Il en va de même pour le reste des 10 premiers Articles de la Constitution américaine. La police tabasse et arrête régulièrement des gens pour parole insuffisamment respectueuse (violation de l’Article 1), fouille les personnes sans cause (violation de l’Article 4), torture des suspects pour qu’ils avouent des crimes (violation de l’Article 5), prive les gens du droit à un procès rapide (violation de l’Article 6), et soumet les détenus à des peines excessives de liberté sous caution et à des « châtiments cruels et inhabituels » (violation de l’Article 8).
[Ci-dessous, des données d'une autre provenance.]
(** ** Mode controller: initialisation *)

(** X7. The mode in force after [initializeAI] read the stored preference
    is never ['compatibility'] and never empty, and the stored preference is
    not ['compatibility'] either.  A switch to any other non-empty mode
    survives the re-initialisation ([switchMode] stores it, [initializeAI]
    reads it back); a switch to ['compatibility'] or to the empty string
    ends in cloud mode. *)
Theorem mode_after_initialisation (i : nat) (m : string) (s : World) :
  (activeMode (initializeAI_loaded i s) ≠ "compatibility"
   ∧ activeMode (initializeAI_loaded i s) ≠ ""
   ∧ stored_activeMode (initializeAI_loaded i s) ≠ Some "compatibility")
  ∧ (m ≠ "" → m ≠ "compatibility" →
     activeMode (initializeAI_loaded i (switchMode m s)) = m
     ∧ stored_activeMode (initializeAI_loaded i (switchMode m s)) = Some m)
  ∧ (m = "" ∨ m = "compatibility" →
     activeMode (initializeAI_loaded i (switchMode m s)) = "cloud").
Proof.
  assert (∀ w, activeMode (initializeAI_loaded i w)
               = or_default (if bool_decide (stored_activeMode w = Some "compatibility")
                             then Some "cloud" else stored_activeMode w) "cloud") as Ha.
  { intros w. unfold initializeAI_loaded.
    by destruct (bool_decide (stored_activeMode w = Some "compatibility")), w. }
  assert (∀ w, stored_activeMode (initializeAI_loaded i w)
               = if bool_decide (stored_activeMode w = Some "compatibility")
                 then Some "cloud" else stored_activeMode w) as Hs.
  { intros w. unfold initializeAI_loaded.
    by destruct (bool_decide (stored_activeMode w = Some "compatibility")), w. }
  assert (stored_activeMode (switchMode m s) = Some m) as Hm by (by destruct s).
  split_and!.
  - rewrite Ha. case_bool_decide as Hc; [done|]. unfold or_default.
    destruct (stored_activeMode s) as [x|]; [|done].
    case_bool_decide; [done|]. congruence.
  - rewrite Ha. case_bool_decide as Hc; [done|]. unfold or_default.
    destruct (stored_activeMode s) as [x|]; [|done]. by case_bool_decide.
  - rewrite Hs. case_bool_decide; [done|]. congruence.
  - intros H1 H2. rewrite Ha, Hs, Hm.
    rewrite bool_decide_eq_false_2 by congruence. simpl.
    by rewrite bool_decide_eq_false_2.
  - intros [->| ->]; rewrite Ha, Hm; done.
Qed.
(** * mic-to-morse-code: the timing decoder and its sentence

    A shallow embedding of the class [MicToMorseCode] of
    [src/mic-to-morse.ts].  JavaScript numbers are IEEE 754 binary64 values:
    they are Rocq's primitive floats, with the same subtraction and the same
    comparisons ([x > y] is [y <? x]).  Strings are [string]; the sentence
    only ever receives the ASCII symbols the class appends.  The four
    callbacks of the [events] table are opaque to the class: a call of one
    of them is recorded, with its arguments, at the end of the log [fired].
    The microphone, the meter and the interval timer are outside the class:
    a tick of the timer is a call of [onMicTime] with the meter's time and
    level. *)

From Stdlib Require Import Bool List String Ascii ZArith Lia.
From Stdlib Require Import Floats.
Import ListNotations.

#[local] Set Warnings "-inexact-float".
#[local] Open Scope string_scope.

(** ** The JavaScript string operations the class uses *)

Module Js.

(** [s[s.length - 1]]: [undefined] ([None]) on the empty string, otherwise
    the one-character string at the last index. *)
Definition lastIndex (s : string) : option string :=
  match String.length s with
  | O => None
  | S n => Some (substring n 1 s)
  end.

(** [x === y] for [x] a string or [undefined] and [y] a string. *)
Definition strictEq (x : option string) (y : string) : bool :=
  match x with
  | Some a => String.eqb a y
  | None => false
  end.
(** * Resource tracking of an avrae character (cogs5e/models/character.py)

    A shallow embedding of the resource state machine of [Character]:
    hit points and temporary hit points, death saves, spell slots, custom
    counters whose bounds are expressions, and the rest handlers that reset
    them.  Methods that mutate [self] are state transformers; a raised
    exception is a result that keeps the state reached so far, as in Python. *)

From Stdlib Require Import ZArith String Ascii List Lia Bool.
From stdpp Require Import base option gmap strings list pretty.

Local Open Scope string_scope.
Local Open Scope Z_scope.
Local Open Scope list_scope.

(** ** Exceptions

    The module imports ConsumableNotFound, CounterOutOfBounds,
    InvalidArgument, InvalidSpellLevel, NoCharacter and OutdatedSheet from
    cogs5e.models.errors.  The name [NoReset] is used by [reset_consumable]
    and [_reset_custom] but is not bound in the module, and neither is the
    name [counter] used by [set_consumable]: evaluating either raises
    Python's NameError.  KeyError is what indexing a dict at a missing key
    raises. *)
Inductive exn : Type :=
| ConsumableNotFound
| CounterOutOfBounds
| InvalidArgument (msg : string)
| InvalidSpellLevel
| OutdatedSheet
| NameError (name : string)
| KeyError (key : string).

(** ** Data model *)

(** Values held by the csettings dict; only their truthiness is observed. *)
Inductive pyval : Type :=
| PyNone
| PyBool (b : bool)
| PyInt (n : Z)
| PyStr (s : string).

Definition truthy (v : pyval) : bool :=
  match v with
  | PyNone => false
  | PyBool b => b
  | PyInt n => negb (n =? 0)
  | PyStr s => negb (String.eqb s "")
  end.

(** Truthiness of an optional string ([None] and [''] are falsy). *)
Definition str_truthy (o : option string) : bool :=
  match o with
  | None => false
  | Some s => negb (String.eqb s "")
  end.

(** [str(x)] for a value that is a string or None. *)
Definition py_str (o : option string) : string := default "None" o.

(** [str(n)] for an int. *)
Definition str_of_int (n : Z) : string := pretty n.

(** The class DeathSaves. *)
Module DeathSaves.

Record t : Type := {
  successes : Z;
  fails : Z
}.

Definition succeed (num : Z) (d : t) : t :=
  {| successes := Z.min 3 (successes d + num); fails := fails d |}.

Definition fail (num : Z) (d : t) : t :=
  {| successes := successes d; fails := Z.min 3 (fails d + num) |}.

Definition is_stable (d : t) : bool := successes d =? 3.

Definition is_dead (d : t) : bool := fails d =? 3.

Definition reset (d : t) : t := {| successes := 0; fails := 0 |}.

End DeathSaves.

(** A custom counter dict.  A key that is absent is [None]; [create_consumable]
    never stores a None under 'max', 'min' or 'reset'. *)
Record CustomCounter : Type := {
  cc_value : Z;
  cc_max : option string;
  cc_min : option string;
  cc_reset : option string;
  cc_type : option string;
  cc_live : option string
}.

(** One level of the spell slot ledger, character['consumables']['spellslots'][str(level)]. *)
Record Slot : Type := {
  slot_value : Z;
  slot_min : Z
}.

(** character['spellbook']: the per-level maxima, keyed by [str(level)], and
    the spell attack bonus. *)
Record Spellbook : Type := {
  sb_spellslots : gmap string Z;
  sb_attackBonus : Z
}.

(** Calls that leave the character: the live sheet integration's syncs.
    [call_reset_spellslots] is a ghost marker logged on entry of
    [reset_spellslots], so that the number of slot resets can be counted. *)
Inductive Event : Type :=
| sync_hp
| sync_slots
| call_reset_spellslots.

#[global] Instance Event_eq_dec : EqDecision Event.
Proof. solve_decision. Defined.

(** The state of a [Character] that the resource methods read or write.
    [consumables_custom] is character['consumables']['custom'], a dict in
    insertion order, absent when the character has no such dict;
    [spellslots] is character['consumables']['spellslots'], absent until
    initialised; [spellbook] is absent when the sheet is outdated. *)
Record Character : Type := {
  hp : Z;
  max_hp : Z;
  temp_hp : Z;
  death_saves : DeathSaves.t;
  options : gmap string pyval;
  live_integration : bool;
  prof_bonus : Z;
  cvars : gmap string string;
  stat_cvars : option (gmap string Z);
  spellbook : option Spellbook;
  consumables_custom : option (list (string * CustomCounter));
  spellslots : option (gmap string Slot);
  events : list Event
}.

(** [self.character.get('consumables', {}).get('custom', {})] *)
Definition custom (c : Character) : list (string * CustomCounter) :=
  match consumables_custom c with
  | Some d => d
  | None => []
  end.

Arguments custom !c /.

Definition with_hp (v : Z) (c : Character) : Character :=
  {| hp := v; max_hp := max_hp c; temp_hp := temp_hp c; death_saves := death_saves c;
     options := options c; live_integration := live_integration c;
     prof_bonus := prof_bonus c; cvars := cvars c; stat_cvars := stat_cvars c;
     spellbook := spellbook c; consumables_custom := consumables_custom c;
     spellslots := spellslots c;
     events := events c |}.

Definition with_temp_hp (v : Z) (c : Character) : Character :=
  {| hp := hp c; max_hp := max_hp c; temp_hp := v; death_saves := death_saves c;
     options := options c; live_integration := live_integration c;
     prof_bonus := prof_bonus c; cvars := cvars c; stat_cvars := stat_cvars c;
     spellbook := spellbook c; consumables_custom := consumables_custom c;
     spellslots := spellslots c;
     events := events c |}.

Definition with_death_saves (d : DeathSaves.t) (c : Character) : Character :=
  {| hp := hp c; max_hp := max_hp c; temp_hp := temp_hp c; death_saves := d;
     options := options c; live_integration := live_integration c;
     prof_bonus := prof_bonus c; cvars := cvars c; stat_cvars := stat_cvars c;
     spellbook := spellbook c; consumables_custom := consumables_custom c;
     spellslots := spellslots c;
     events := events c |}.

Definition with_stat_cvars (s : option (gmap string Z)) (c : Character) : Character :=
  {| hp := hp c; max_hp := max_hp c; temp_hp := temp_hp c; death_saves := death_saves c;
     options := options c; live_integration := live_integration c;
     prof_bonus := prof_bonus c; cvars := cvars c; stat_cvars := s;
     spellbook := spellbook c; consumables_custom := consumables_custom c;
     spellslots := spellslots c;
     events := events c |}.

Definition with_custom (d : list (string * CustomCounter)) (c : Character) : Character :=
  {| hp := hp c; max_hp := max_hp c; temp_hp := temp_hp c; death_saves := death_saves c;
     options := options c; live_integration := live_integration c;
     prof_bonus := prof_bonus c; cvars := cvars c; stat_cvars := stat_cvars c;
     spellbook := spellbook c; consumables_custom := Some d; spellslots := spellslots c;
     events := events c |}.

Definition with_spellslots (s : option (gmap string Slot)) (c : Character) : Character :=
  {| hp := hp c; max_hp := max_hp c; temp_hp := temp_hp c; death_saves := death_saves c;
     options := options c; live_integration := live_integration c;
     prof_bonus := prof_bonus c; cvars := cvars c; stat_cvars := stat_cvars c;
     spellbook := spellbook c; consumables_custom := consumables_custom c;
     spellslots := s;
     events := events c |}.

Definition log_event (e : Event) (c : Character) : Character :=
  {| hp := hp c; max_hp := max_hp c; temp_hp := temp_hp c; death_saves := death_saves c;
     options := options c; live_integration := live_integration c;
     prof_bonus := prof_bonus c; cvars := cvars c; stat_cvars := stat_cvars c;
     spellbook := spellbook c; consumables_custom := consumables_custom c;
     spellslots := spellslots c;
     events := events c ++ [e] |}.

(** ** Dicts in insertion order *)

Fixpoint dict_get {V : Type} (k : string) (d : list (string * V)) : option V :=
  match d with
  | [] => None
  | (k', v) :: d' => if String.eqb k' k then Some v else dict_get k d'
  end.

(** [d[k] = v]: an existing key keeps its position, a new key goes last. *)
Fixpoint dict_set {V : Type} (k : string) (v : V) (d : list (string * V)) : list (string * V) :=
  match d with
  | [] => [(k, v)]
  | (k', v') :: d' => if String.eqb k' k then (k', v) :: d' else (k', v') :: dict_set k v d'
  end.

(** ** The state and exception monad of the methods *)

Definition M (A : Type) : Type := Character -> (exn + A) * Character.

Definition ret {A : Type} (a : A) : M A := fun c => (inr a, c).

Definition bind {A B : Type} (m : M A) (k : A -> M B) : M B :=
  fun c =>
    match m c with
    | (inr a, c') => k a c'
    | (inl e, c') => (inl e, c')
    end.

Definition raise {A : Type} (e : exn) : M A := fun c => (inl e, c).

Definition gets {A : Type} (f : Character -> A) : M A := fun c => (inr (f c), c).

Definition modify (f : Character -> Character) : M unit := fun c => (inr tt, f c).

Notation "x <- m ;; k" := (bind m (fun x => k))
  (at level 100, m at next level, right associativity).
Notation "m >> k" := (bind m (fun _ => k))
  (at level 100, right associativity).

(** ** String helpers of [evaluate_cvar] and [create_consumable] *)

Definition char_in (a : ascii) (cs : string) : bool :=
  existsb (Ascii.eqb a) (list_ascii_of_string cs).

(** [any(c in name for c in cs)] *)
Definition any_char_in (name cs : string) : bool :=
  existsb (fun c => char_in c name) (list_ascii_of_string cs).

Fixpoint drop_while (p : ascii -> bool) (l : list ascii) : list ascii :=
  match l with
  | [] => []
  | a :: l' => if p a then drop_while p l' else l
  end.

Definition strip_by (p : ascii -> bool) (s : string) : string :=
  string_of_list_ascii
    (rev (drop_while p (rev (drop_while p (list_ascii_of_string s))))).

(** [s.strip(cs)] *)
Definition strip_chars (cs : string) (s : string) : string :=
  strip_by (fun a => char_in a cs) s.

(** A character of a text is a code point below 256.  Of these,
    [str.strip()] removes the ones that [str.isspace] accepts: tab, line
    feed, vertical tab, form feed, carriage return, the separators 28 to 31,
    space, next line (133) and no-break space (160). *)
Definition is_py_space (a : ascii) : bool :=
  let n := nat_of_ascii a in
  ((9 <=? n)%nat && (n <=? 13)%nat) || ((28 <=? n)%nat && (n <=? 32)%nat)
  || (n =? 133)%nat || (n =? 160)%nat.

(** [s.strip()] *)
Definition py_strip (s : string) : string := strip_by is_py_space s.

(** The operator characters of ops = r"([-+*/().<>=])". *)
Definition is_op (a : ascii) : bool := char_in a "-+*/().<>=".

(** [re.split(ops, s)]: the pieces between operators, with each operator as a
    piece of its own (the pattern is one capturing group). *)
Fixpoint re_split_from (piece : string) (s : string) : list string :=
  match s with
  | EmptyString => [piece]
  | String a s' =>
      if is_op a then piece :: String a EmptyString :: re_split_from "" s'
      else re_split_from (piece +:+ String a EmptyString) s'
  end.

Definition re_split_ops (s : string) : list string := re_split_from "" s.

(** One pass of [evaluate_cvar]: every piece is stripped, replaced by its
    entry in the table when it has one, and followed by a space. *)
Definition substitute (tbl : string -> option string) (s : string) : string :=
  fold_left
    (fun out substr => let temp := py_strip substr in out +:+ default temp (tbl temp) +:+ " ")
    (re_split_ops s) "".

Section Engine.

(** The dice and arithmetic evaluator cogs5e.funcs.dice.roll, composed with
    [.total]: an external collaborator, taken as a function of the text. *)
Variable roll : string -> Z.

(** *** Scripting *)

Definition get_prof_bonus : M Z := gets prof_bonus.

Definition get_spell_ab : M Z :=
  fun c =>
    match spellbook c with
    | None => (inl OutdatedSheet, c)
    | Some sb => (inr (sb_attackBonus sb), c)
    end.

(** The table of stat variables after [stat_vars['spell'] = ...]. *)
Definition stat_table (c : Character) (spell : Z) : gmap string Z :=
  <["spell" := spell]> (default ∅ (stat_cvars c)).

(** The text handed to [roll]: cvars first, then stat variables. *)
Definition resolved_text (c : Character) (spell : Z) (varstr : string) : string :=
  let varstr := strip_chars "<>{}" varstr in
  let tempout := substitute (fun t => cvars c !! t) varstr in
  substitute (fun t => str_of_int <$> (stat_table c spell !! t)) tempout.

(** [stat_vars] is character['stat_cvars'] itself when the key is present (the
    assignment then writes into the character) and a fresh dict otherwise. *)
Definition evaluate_cvar (varstr : string) : M Z :=
  ab <- get_spell_ab ;;
  pb <- get_prof_bonus ;;
  let spell := ab - pb in
  c <- gets id ;;
  modify (fun c =>
            match stat_cvars c with
            | Some _ => with_stat_cvars (Some (stat_table c spell)) c
            | None => c
            end) >>
  ret (roll (resolved_text c spell varstr)).

(** *** Settings *)

(** [self.options.get(setting, default)] *)
Definition get_setting (setting : string) (dflt : pyval) : M pyval :=
  gets (fun c => default dflt (options c !! setting)).

(** *** Death saves *)

Definition reset_death_saves : M unit :=
  modify (fun c => with_death_saves (DeathSaves.reset (death_saves c)) c).

(** *** Spell slots *)

(** [for x in l: body(x)] *)
Fixpoint for_each {A : Type} (l : list A) (body : A -> M unit) : M unit :=
  match l with
  | [] => ret tt
  | x :: l' => body x >> for_each l' body
  end.

(** [range(1, 10)] *)
Definition levels_1_to_9 : list Z := [1; 2; 3; 4; 5; 6; 7; 8; 9].
Lemma grid_source_rectangle_witness :
  Spec.GridRun Sample.env "sheet.json" Sample.sheet Sample.sheetImage /\
  exists wd',
    Chop.chopFromJSON Sample.env "sheet.json" Sample.emptyWorld = IO.Returned wd' /\
    IO.files wd' !! 3%nat
    = Some {| IO.fpath := "./images/028-legends_arceus.png";
              IO.fimage := Some {| IO.srcX := 1; IO.srcY := 21;
                                   IO.cropW := 9; IO.cropH := 9 |} |}.
Proof.
  assert (Hrun : Spec.GridRun Sample.env "sheet.json" Sample.sheet Sample.sheetImage).
  { split; try reflexivity; try (eexists; split; reflexivity); vm_compute; congruence. }
  split; [exact Hrun|].
  destruct (grid_source_rectangle Sample.env "sheet.json" Sample.sheet
              Sample.sheetImage Sample.emptyWorld Hrun)
    as (_ & _ & wd' & Hret & Hall).
  exists wd'. split; [exact Hret|].
  destruct (Hall [Sample.entry 25 (Some "cap"); Sample.skipped 0;
                  Sample.entry 26 None; Sample.entry 27 None]
              (Sample.entry 28 None) [] eq_refl eq_refl)
    as (i & wd1 & row & col & Hloop & Hq & Hr & Hfile).
  vm_compute in Hloop. injection Hloop as <- <-.
  vm_compute in Hq. injection Hq as <-.
  vm_compute in Hr. injection Hr as <-.
  exact Hfile.
Defined.



(** C3.  The grid-slot cursor starts at 0 and, along the list, advances
    by exactly 1 for an entry that is emitted and by exactly [skipCount]
    for a skipped entry, a [skipCount] of zero counting as 1; skipped
    entries with the counts 2, 0 and 3 advance it by exactly 6. *)
Theorem cursor_advance env data cellW cellH :
  (forall wd, Chop.jsonLoop env data cellW cellH [] wd = IO.Next (0, wd)) /\
  (forall l p wd i wd1,
      Chop.jsonLoop env data cellW cellH l wd = IO.Next (i, wd1) ->
      Chop.Skip p = true ->
      Chop.jsonLoop env data cellW cellH (l ++ [p]) wd
      = IO.Next (GoInt.add i (if Chop.SkipCount p =? 0 then 1 else Chop.SkipCount p),
                 wd1)) /\
  (forall l p wd i wd1 j wd2,
      Chop.jsonLoop env data cellW cellH l wd = IO.Next (i, wd1) ->
      Chop.Skip p = false ->
      Chop.jsonLoop env data cellW cellH (l ++ [p]) wd = IO.Next (j, wd2) ->
      j = GoInt.add i 1 /\
      exists c, wd2 = IO.addFile {| IO.fpath := Chop.jsonOutName data p;
                                    IO.fimage := Some c |} wd1) /\
  (forall l p wd i wd1,
      Chop.jsonLoop env data cellW cellH l wd = IO.Next (i, wd1) ->
      Chop.Skip p = false ->
      Chop.Columns data <> 0 ->
      Chop.NewRGBA_ok env (GoInt.wrap (cellW - 2 * Chop.Padding data))
        (GoInt.wrap (cellH - 2 * Chop.Padding data)) = true ->
      Chop.Encode_ok env (GoInt.wrap (cellW - 2 * Chop.Padding data))
        (GoInt.wrap (cellH - 2 * Chop.Padding data)) = true ->
      Chop.Create_ok env (Chop.jsonOutName data p) = true ->
      exists wd2,
        Chop.jsonLoop env data cellW cellH (l ++ [p]) wd
        = IO.Next (GoInt.add i 1, wd2)) /\
  (forall l a b c wd i wd1,
      Chop.jsonLoop env data cellW cellH l wd = IO.Next (i, wd1) ->
      Chop.Skip a = true -> Chop.SkipCount a = 2 ->
      Chop.Skip b = true -> Chop.SkipCount b = 0 ->
      Chop.Skip c = true -> Chop.SkipCount c = 3 ->
      Chop.jsonLoop env data cellW cellH (l ++ [a; b; c]) wd
      = IO.Next (GoInt.add i 6, wd1)).
Proof.
  unfold Chop.jsonLoop. split; [done|]. split; [|split; [|split]].
  - intros l p wd i wd1 Hl Hs. rewrite forEach_snoc, Hl.
    rewrite jsonEntry_skip by done. unfold Spec.slots. now rewrite Hs.
  - intros l p wd i wd1 j wd2 Hl Hs Hp. rewrite forEach_snoc, Hl in Hp.
    now apply jsonEntry_emit_cursor in Hp.
  - intros l p wd i wd1 Hl Hs Hc Ha He Hf. rewrite forEach_snoc, Hl.
    rewrite jsonEntry_emit by done. unfold Spec.slots. rewrite Hs. eauto.
  - intros l a b c wd i wd1 Hl Ha Ha' Hb Hb' Hc Hc'.
    rewrite forEach_app, Hl. cbn [IO.forEach].
    rewrite !jsonEntry_skip by done. unfold Spec.slots.
    rewrite Ha, Ha', Hb, Hb', Hc, Hc'. cbn [Z.eqb].
    unfold GoInt.add. rewrite !wrap_add_l, <- Z.add_assoc, wrap_add_l.
    do 3 f_equal. lia.
Qed.

Lemma cursor_advance_witness :
  Chop.jsonLoop Sample.env Sample.sheet 9 9
    ([Sample.entry 25 None] ++ [Sample.skipped 2; Sample.skipped 0; Sample.skipped 3])
    Sample.emptyWorld
  = IO.Next (GoInt.add 1 6,
             IO.addFile {| IO.fpath := "./images/025-legends_arceus.png";
                           IO.fimage := Some {| IO.srcX := 1; IO.srcY := 1;
                                                IO.cropW := 9; IO.cropH := 9 |} |}
               Sample.emptyWorld)
  /\ Chop.jsonLoop Sample.env Sample.sheet 9 9 ([] ++ [Sample.skipped 5])
       Sample.emptyWorld
     = IO.Next (GoInt.add 0 5, Sample.emptyWorld)
  /\ (forall j wd2,
        Chop.jsonLoop Sample.env Sample.sheet 9 9 ([] ++ [Sample.entry 25 None])
          Sample.emptyWorld = IO.Next (j, wd2) ->
        j = GoInt.add 0 1).
Proof.
  pose proof (cursor_advance Sample.env Sample.sheet 9 9)
    as (H0 & Hskip & Hemit & _ & Hrun).
  split; [|split].
  - apply Hrun; reflexivity.
  - apply (Hskip [] (Sample.skipped 5)); reflexivity.
  - intros j wd2 H.
    exact (proj1 (Hemit [] (Sample.entry 25 None) Sample.emptyWorld 0
                    Sample.emptyWorld j wd2 (H0 _) eq_refl H)).
Defined.

(** ** Strings *)

Section Strings.

Lemma append_cons x (a b : string) : String x a +:+ b = String x (a +:+ b).
Proof. reflexivity. Qed.

Lemma append_empty_l (a : string) : "" +:+ a = a.
Proof. reflexivity. Qed.

Lemma append_assoc (a b c : string) : (a +:+ b) +:+ c = a +:+ (b +:+ c).
Proof.
  induction a as [|x a IH]; [done|]. rewrite !append_cons. now f_equal.
Qed.

Lemma append_empty_r (a : string) : a +:+ "" = a.
Proof.
  induction a as [|x a IH]; [done|]. rewrite append_cons. now f_equal.
Qed.

Lemma append_length (a b : string) :
  String.length (a +:+ b) = (String.length a + String.length b)%nat.
Proof.
  induction a as [|x a IH]; [done|]. rewrite append_cons. simpl. now f_equal.
Qed.

Lemma eqb_false_iff (a b : string) : String.eqb a b = false <-> a <> b.
Proof. apply String.eqb_neq. Qed.

End Strings.

(** ** The name of a sprite file *)

Section Names.
Import GoStr IO Chop Spec.

Lemma classify_base v s :
  baseSegment s = true ->
  classify v s
  = {| id := s; form := form v; gameFamily := gameFamily v; shiny := shiny v |}.
Proof.
  unfold baseSegment, classify. intros H.
  repeat (apply andb_prop in H as [H ?]).
  repeat match goal with
         | Hn : negb ?b = true |- _ =>
             apply negb_true_iff in Hn; rewrite Hn
         end.
  reflexivity.
Qed.

Lemma classify_modifier v s :
  baseSegment s = false -> id (classify v s) = id v.
Proof.
  unfold baseSegment, classify. intros H.
  destruct (String.eqb s "color-shiny"); [done|].
  destruct (HasPrefix s "form-"); [done|].
  destruct (HasPrefix s "game-family-"); [done|].
  destruct (HasPrefix s "pkicon-"); [done|]. discriminate.
Qed.

Lemma resolve_id segs : forall v,
  id (fold_left classify segs v)
  = default (id v) (last (filter (fun s => baseSegment s = true) segs)).
Proof.
  induction segs as [|s segs IH]; intros v; [done|].
  cbn [fold_left]. rewrite IH, filter_cons.
  destruct (baseSegment s) eqn:Hs.
  - rewrite decide_True by done. rewrite classify_base by done. cbn [id].
    rewrite last_cons. now destruct (last _).
  - rewrite decide_False by done. now rewrite classify_modifier.
Qed.

Lemma color_prefix_is_base s :
  HasPrefix s "color-" = true -> s <> "color-shiny" -> baseSegment s = true.
Proof.
  unfold HasPrefix, baseSegment. intros Hp Hs.
  apply String.eqb_neq in Hs. rewrite Hs.
  destruct s as [|a s]; [done|]. cbn [String.prefix] in Hp.
  destruct (ascii_dec "c" a) as [<-|]; [|done]. reflexivity.
Qed.

End Names.

(** C5.  Whenever the base token a stylesheet selector resolves to is
    [ball-love], the output filename is exactly [love-ball.png], whatever
    shiny, form or game-family modifiers the selector carries. *)
Theorem love_ball_filename parts :
  Chop.id (Chop.resolve parts) = "ball-love" ->
  Chop.scssSelectorToFilename parts = "love-ball.png".
Proof.
  intros H. unfold Chop.scssSelectorToFilename, Chop.filenameOf. now rewrite H.
Qed.

Lemma love_ball_filename_witness :
  Chop.id (Chop.resolve "ball-love.form-gmax.game-family-sv.color-shiny") = "ball-love"
  /\ Chop.scssSelectorToFilename "ball-love.form-gmax.game-family-sv.color-shiny"
     = "love-ball.png".
Proof.
  split; [reflexivity|].
  apply (love_ball_filename "ball-love.form-gmax.game-family-sv.color-shiny").
  reflexivity.
Defined.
Sur la rive de la rivière Harlem opposée au Bronx, le quartier natal de Kalief où la moitié des enfants vivent dans des ménages où il n'y a pas assez à manger, se trouvent les spéculateurs multimillionnaires et milliardaires de Wall Street qui vivent dans un autre monde. Eux, sont autorisés à commettre n’importe quel crime, de la fraude et du délit d'initié au blanchiment d'argent, en toute impunité.

La mort de Browder a été accueillie avec des larmes de crocodile par l'establishment politique. Le maire démocrate de New York, Bill De Blasio, a appelé sa mort une « révélation ». « Beaucoup des changements que nous effectuons à Rikers Island à ce moment même sont dûs à l'exemple de Kalief Browder ».

Ces changements méritent à peine le terme de « symbolique ». L'isolement sera interdit seulement pour les détenus de moins de 22 ans. Même cela ne devrait pas rentrer en vigueur avant janvier 2016, et tout est conditionné au financement.

A chaque instant, de Blasio a cherché à défendre les gardiens de prison et les fonctionnaires impliqués dans la torture et la violence. Malgré les renvois de gardiens et les démissions de trois hauts fonctionnaires, une seule personne, un gardien, a été inculpée pour le règne de terreur qui a coûté la vie à plusieurs détenus, a fait des centaines de blessés et des milliers et des milliers de gens marqués à vie.

Mardi, le New York Times a publié un éditorial qui, feignant la compassion pour Kalief Browder, a cherché à présenter le ministère de la Justice d'Obama comme une force pour la réforme du système pénitentiaire. Il n'y avait même pas une vague suggestion de la rédaction du Times que quelqu'un devrait être tenu responsable pour la fin tragique de Kalief.

En fait, toutes les nombreuses enquêtes associant les villes et le ministère de la Justice dans tout le pays pour établir « les tendances et la pratique » des violations des droits civils ont servi à blanchir ces dernières, personne n'étant jamais tenu responsable des crimes révélés par les enquêtes officielles.

Ce que le Times et tout l'establishment politique évitent assidûment de reconnaître est qu’il y a un lien inséparable entre la brutalité endémique des prisons américaines, une police militarisée qui fonctionne comme des armées d'occupation virtuelles dans les quartiers populaires, et la croissance massive de l'inégalité sociale.

La justice en Amérique est une justice de classe, imposée par un appareil d'Etat au service des intérêts d'une élite dirigeante qui préside à un système socio-économique en faillite. Le capitalisme, qui n'a pas de solution pour la pauvreté montante, le chômage et la colère des travailleurs, compte de plus en plus sur la force brutale pour protéger les intérêts de l'oligarchie financière.